I don't really need to give a play-by-play of the actual cooking for the most part. I just followed the recipe and did what Aarti told me to do. Heating up the raisins was funny - they really did plump up, and I was afraid they were going to explode! I was surprised at how little of the Indian spice, garam masala, went into the sauce. I was terrified that the flavor wasn't going to come through when the whole dish was put together.

So I was happily cooking along, step-by-step. Everything added as I'm told. I got to the point where the ground turkey was done cooking and I added the sauce to the turkey, red pepper, and onion. I want to tell you that it smelled amazing, but it really didn't. It just smelled like food, nothing special (yet). The last step on my recipe print-out was: "Stir and bring to a boil, then lower the heat and simmer until the mixture has thickened slightly, about 10 minutes."

"Wait a minute," I told myself. "There's something missing here. Where's the half & half, and the honey?

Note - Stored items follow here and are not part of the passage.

Definition fields1 (o : Order (AccountId := N)) : list positive :=
  [code (o_signer o); code (o_hotkey o); code (o_netuid o); code (type_code (o_order_type o));
   code (o_amount o); code (o_limit_price o); code (o_expiry o); code (o_fee_rate o);
   code (o_fee_recipient o); code (o_relayer o); code (o_max_slippage o); code (o_chain_id o);
   code (o_partial_fills_enabled o)].
Definition fields2 (o : OrderV2 (AccountId := N) (Hash := positive)) : list positive :=
  [code (o2_signer o); code (o2_hotkey o); code (o2_netuid o); code (type_code (o2_order_type o));
   code (amount_code (o2_amount o)); code (o2_limit_price o); code (o2_expiry o); code (o2_fee_rate o);
   code (o2_fee_recipient o); code (o2_relayer o); code (o2_max_slippage o); code (o2_chain_id o);
   code (o2_partial_fills_enabled o); code (o2_has_linked_order o)].
Definition fields (o : OrderX) : list positive :=
  match o with
  | V1 o => 1%positive :: fields1 o
  | V2 o => 2%positive :: fields2 o
  | Authorized n (TermsV1 o) => 3%positive :: code n :: fields1 o
  | Authorized n (TermsV2 o) => 4%positive :: code n :: fields2 o
  end.

Lemma type_code_inj t u : type_code t = type_code u -> t = u.
Proof. by destruct t, u. Qed.
Lemma amount_code_inj a b : amount_code a = amount_code b -> a = b.
Proof. destruct a, b; simpl; congruence. Qed.

Lemma cons_code `{Countable A} (x y : A) l k : code x :: l = code y :: k -> x = y /\ l = k.
Proof. by intros [= ?%(inj code) ?]. Qed.

(** Reads the fields of two equal lists of codes off, one by one. *)
Ltac read_fields Heq :=
  repeat (let Hf := fresh "Hf" in apply cons_code in Heq as [Hf Heq]).

Lemma fields1_inj o o' : fields1 o = fields1 o' -> o = o'.
Proof.
  destruct o, o'. unfold fields1. cbn -[countable.encode type_code]. intros Heq. read_fields Heq. f_equal; try done. by apply type_code_inj.
Qed.
Lemma fields2_inj o o' : fields2 o = fields2 o' -> o = o'.
Proof.
  destruct o, o'. unfold fields2. cbn -[countable.encode type_code amount_code]. intros Heq. read_fields Heq.
  f_equal; try done; [by apply type_code_inj|by apply amount_code_inj].
Qed.

Lemma fields_inj o o' : fields o = fields o' -> o = o'.
Proof.
  destruct o as [o|o|n [o|o]], o' as [o'|o'|n' [o'|o']]; cbn [fields]; intros Heq; try discriminate Heq;
    apply (f_equal (drop 1)) in Heq; cbn [drop] in Heq; try apply cons_code in Heq as [-> Heq];
    (apply fields1_inj in Heq || apply fields2_inj in Heq); by subst.
Qed.

(** ** The libraries *)

Definition address (who : N) : string := "account" +:+ pretty who.

(** A signature holds the message and the account that signed it. *)
Definition lib_ex : Libraries (AccountId := N) (Hash := positive) (Signature := positive * N)
    (Commitment := positive) := {|
  mul_floor p x := p * x / 1000000000;
  fixed_mul a b := Z.min u128_max (a * b / 2 ^ 64);
  fixed_div a b := if a * 2 ^ 64 / b <=? u128_max then Some (a * 2 ^ 64 / b) else None;
  encode o := x00 :: bits (positives_flatten (fields o));
  encode_terms g who n o := bits (positives_flatten (g :: code who :: code n :: fields o));
  blake2_256 := of_bits;
  as_bytes := bits;
  shake256 := of_bits;
  multi_verify sig message who :=
    match sig with
    | MultiEd25519 sig | MultiSr25519 sig | MultiEcdsa sig => bool_decide (sig = (of_bits message, who))
    end;
  to_ss58check := address;
|}.

(** ** The ledger *)

(** Balances, and stakes on subnet 1 by coldkey and hotkey. *)
Record Accounts : Type := mkAccounts { taos : gmap N Z; stakes : gmap (N * N) Z }.
Definition tao_of (l : Accounts) (who : N) : Z := default 0 (taos l !! who).
Definition stake_of (l : Accounts) (who hot : N) : Z := default 0 (stakes l !! (who, hot)).
Definition add_tao (who : N) (x : Z) (l : Accounts) : Accounts :=
  mkAccounts (<[who := tao_of l who + x]> (taos l)) (stakes l).
Definition add_stake (who hot : N) (x : Z) (l : Accounts) : Accounts :=
  mkAccounts (taos l) (<[(who, hot) := stake_of l who hot + x]> (stakes l)).

(** An account with nothing left is reaped. *)
Definition dead (l : Accounts) (who : N) : list N := if tao_of l who =? 0 then [who] else [].
Definition payable (x balance : Z) : bool := (0 <=? x) && (x <=? u64_max) && (x <=? balance).

#[local] Instance swap_ex : OrderSwapInterface (AccountId := N) (OtherError := unit) (Ledger := Accounts) := {|
  buy_alpha c h n x _ _ l :=
    if payable x (tao_of l c)
    then let l := add_stake c h x (add_tao c (- x) l) in Ok (x, l, dead l c) else Err ();
  sell_alpha c h n x _ _ l :=
    if payable x (stake_of l c h) then Ok (x, add_tao c x (add_stake c h (- x) l), []) else Err ();
  transfer_tao from to x l :=
    if payable x (tao_of l from)
    then let l := add_tao to x (add_tao from (- x) l) in Ok ((), l, dead l from) else Err ();
  transfer_staked_alpha fc fh tc th n x _ _ l :=
    if payable x (stake_of l fc fh) then Ok ((), add_stake tc th x (add_stake fc fh (- x) l), []) else Err ();
  register_pallet_hotkey _ _ l := Ok ((), l, []);
  current_alpha_price _ n := if n =? 1 then 2 ^ 64 else 0;
  pallet_hotkey_registered _ _ _ := true;
|}.

#[local] Instance config_ex : Config (AccountId := N) (Hash := positive) (Ledger := Accounts) := {|
  is_protected _ _ := false;
  swap_announced _ _ := false;
  swap_disputed _ _ := false;
  providers l who := if 0 <? tao_of l who then 1 else 0;
  sufficients _ _ := 0;
  ChainId _ := 945;
  genesis_hash := 1%positive;
  pallet_account := 100%N;
  PalletHotkey := 101%N;
|}.

#[local] Instance laws_ex : LibraryLaws lib_ex.
Proof. by split. Qed.

#[local] Instance types_ex : InterfaceTypes (AccountId := N) (OtherError := unit) (Ledger := Accounts).
Proof.
  assert (Hp : forall x b, payable x b = true -> is_u64 x) by (unfold payable, is_u64; lia).
  split; simpl; unfold u128_max; intros; repeat case_match; simplify_eq; try done; try lia; by eapply Hp.
Qed.

(** ** Different orders have different ids *)

Lemma flatten_inj l k : positives_flatten l = positives_flatten k -> l = k.
Proof. intros Heq%(f_equal positives_unflatten). rewrite !positives_unflatten_flatten in Heq. congruence. Qed.

Lemma signed_id o : authorized_terms o = None -> derive_order_id lib_ex o = xO (positives_flatten (fields o)).
Proof. intros Ho. unfold derive_order_id. rewrite Ho. cbn [blake2_256 lib_ex encode of_bits]. by rewrite of_bits_bits. Qed.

And when do I add the raisins and pistachios back in?"

I read through the recipe 3 more times, and confirm on the ingredients list that those items were actually supposed to be used. It all seemed good. Then where was the rest of the recipe? Thankfully, my phone can use the internet (I didn't have time to wait for my laptop to boot up), and I found the recipe on the Food Network website in record time. I was missing a bit of the recipe! I felt like such a fool. Why didn't I check to make sure the whole recipe was there when I printed it out?

In any case, I added the half & half, honey, raisins and pistachios as directed, and finally, my dish was complete.

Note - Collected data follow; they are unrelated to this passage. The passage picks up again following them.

Lemma flight_tasks_idle (w w' : World) (ts : list task) :
  in_flight_count own ts = 0%nat ->
  Forall (flight_task_safe own flag w) ts ->
  Forall (flight_task_safe own flag w') ts.
Proof.
  induction ts as [|t ts IH]; intros Hnone Hsafe; [constructor|].
  rewrite in_flight_count_cons in Hnone.
  inversion Hsafe as [|? ? Ht Hts]; subst. constructor.
  - destruct t as [T q k]. cbn [flight_task_safe own_task] in *.
    destruct (own T q); [discriminate|exact Ht].
  - apply IH; [lia|exact Hts].
Qed.

(** The owner of the flag, started or resumed while none of its requests
    waits. *)
Lemma dispatch_owner (Q : World -> Prop) (p : Prog unit) (w : World)
    (others : list task) :
  (forall w', Q w' -> flag w' = false) ->
  owner_safe own flag Q p w ->
  in_flight_count own others = 0%nat ->
  Forall (flight_task_safe own flag w) others ->
  flight_invariant own flag (dispatch p w others).
Proof.
  intros HQ Hsafe Hnone Hothers.
  destruct (safe_start _ _ _ _ (fun _ => I) (fun _ _ _ _ _ => I) _ _ _ _ Hsafe)
    as [_ Hstart].
  pose proof (world_dispatch p w others) as Hw.
  pose proof (pending_dispatch p w others) as Hp.
  destruct (snd (start p w)) as [c|T q k].
  - pose proof (HQ _ Hstart) as Hidle. rewrite <- Hw in Hidle.
    constructor; rewrite ?Hp.
    + eapply flight_tasks_idle; eassumption.
    + auto.
    + congruence.
  - destruct Hstart as (Hkind & Hset & Hk). rewrite <- Hw in Hset, Hk.
    constructor; rewrite ?Hp.
    + constructor.
      * cbn [flight_task_safe]. rewrite Hkind. split; assumption.
      * eapply flight_tasks_idle; eassumption.
    + congruence.
    + intros _. rewrite in_flight_count_cons. cbn [own_task]. rewrite Hkind. lia.
Qed.

(** A handler that keeps the flag, started or resumed at any time. *)
Lemma dispatch_other (p : Prog unit) (w : World) (others : list task) :
  other_safe own flag p w ->
  Forall (flight_task_safe own flag w) others ->
  (flag w = false -> in_flight_count own others = 0%nat) ->
  (flag w = true -> in_flight_count own others = 1%nat) ->
  flight_invariant own flag (dispatch p w others).
Proof.
  intros Hsafe Hothers Hidle Hbusy.
  destruct (safe_start _ _ _ _ keeps_flag_refl keeps_flag_trans _ _ _ _ Hsafe)
    as [Hkeep Hstart].
  pose proof (world_dispatch p w others) as Hw.
  pose proof (pending_dispatch p w others) as Hp.
  rewrite <- Hw in Hkeep.
  assert (Hothers' : Forall (flight_task_safe own flag (world (dispatch p w others)))
                            others).
  { eapply Forall_impl; [|exact Hothers].
    intros t. apply flight_task_keeps. exact Hkeep. }
  unfold keeps_flag in Hkeep.
  destruct (snd (start p w)) as [c|T q k].
  - constructor; rewrite ?Hp; auto.
    + intros H. apply Hidle. congruence.
    + intros H. apply Hbusy. congruence.
  - destruct Hstart as (Hkind & _ & Hk). apply negb_true_iff in Hkind.
    constructor; rewrite ?Hp.
    + constructor; [|exact Hothers'].
      cbn [flight_task_safe]. rewrite Hkind. intros r w'. apply Hk. exact I.
    + intros H. rewrite in_flight_count_cons. cbn [own_task]. rewrite Hkind.
      cbn. apply Hidle. congruence.
    + intros H. rewrite in_flight_count_cons. cbn [own_task]. rewrite Hkind.
      cbn. apply Hbusy. congruence.
Qed.

Lemma dispatch_handler (p : Prog unit) (pg : Page) :
  flight_invariant own flag pg -> handler_ok own flag p (world pg) ->
  flight_invariant own flag (dispatch p (world pg) (pending pg)).
Proof.
  intros [Hsafe Hidle Hbusy] [Hother | [Hclear Howner]].
  - apply dispatch_other; assumption.
  - eapply dispatch_owner with (Q := fun w' => flag w' = false); auto.
Qed.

It still didn't smell special.

Tentatively, I took a bite.

It tasted fantastic. Freaking fantastic. It was rich and flavorful - it really came alive inside my mouth. The honey and raisins added a nice sweetness to the dish.

The best part? I even liked the red bell pepper. It didn't infect the whole dish! I actually LIKED it.

It was a bit more spicy than I expected. I did keep the jalapeno in longer than the recipe suggested, so that could be the source for the heat.

I really didn't need more than that teaspoon of garam masala - I could taste it.

I was fully prepared to "dress up" the dish with some more spices and flavors, but in the end I'm glad I didn't. It really tasted excellent and I probably would have ruined it. A sprig or two of cilantro would have been nice, but there wasn't much I could have done about that.

And that, loyal readers, was my first adventure into Indian cooking, even if it was just one step into the culinary realm. It was fun, exciting, and I'll certainly keep the recipe on hand so I can make it again.

Oh, and here's a picture of the finished product. I didn't buy any buns because they tend to go moldy before I can eat them all. I just ate it out of a bowl. And it was tasty.


  1. I'm wondering if you could go Curry style with this and put it over a bed of jasmine rice to get that little bit of starch to soak up some of the liquid and still avoid the moldy bread problem.

  2. You know, Chris, I was actually thinking about trying that, except all I had was pasta (all the rice I have right now is flavored), and I thought that would be too heavy. But I think it would totally work with rice - and the starch would probably help alleviate the spicy factor, too.

  3. I'd like this recipe - email it to me, if you could! :)

  4. I'm so making this. Yum! - Lizz

  5. Looks delish!

    Keep your buns in the freezer if you don't eat it before it can mold. Just nuke one for 30 seconds to warm it up for use.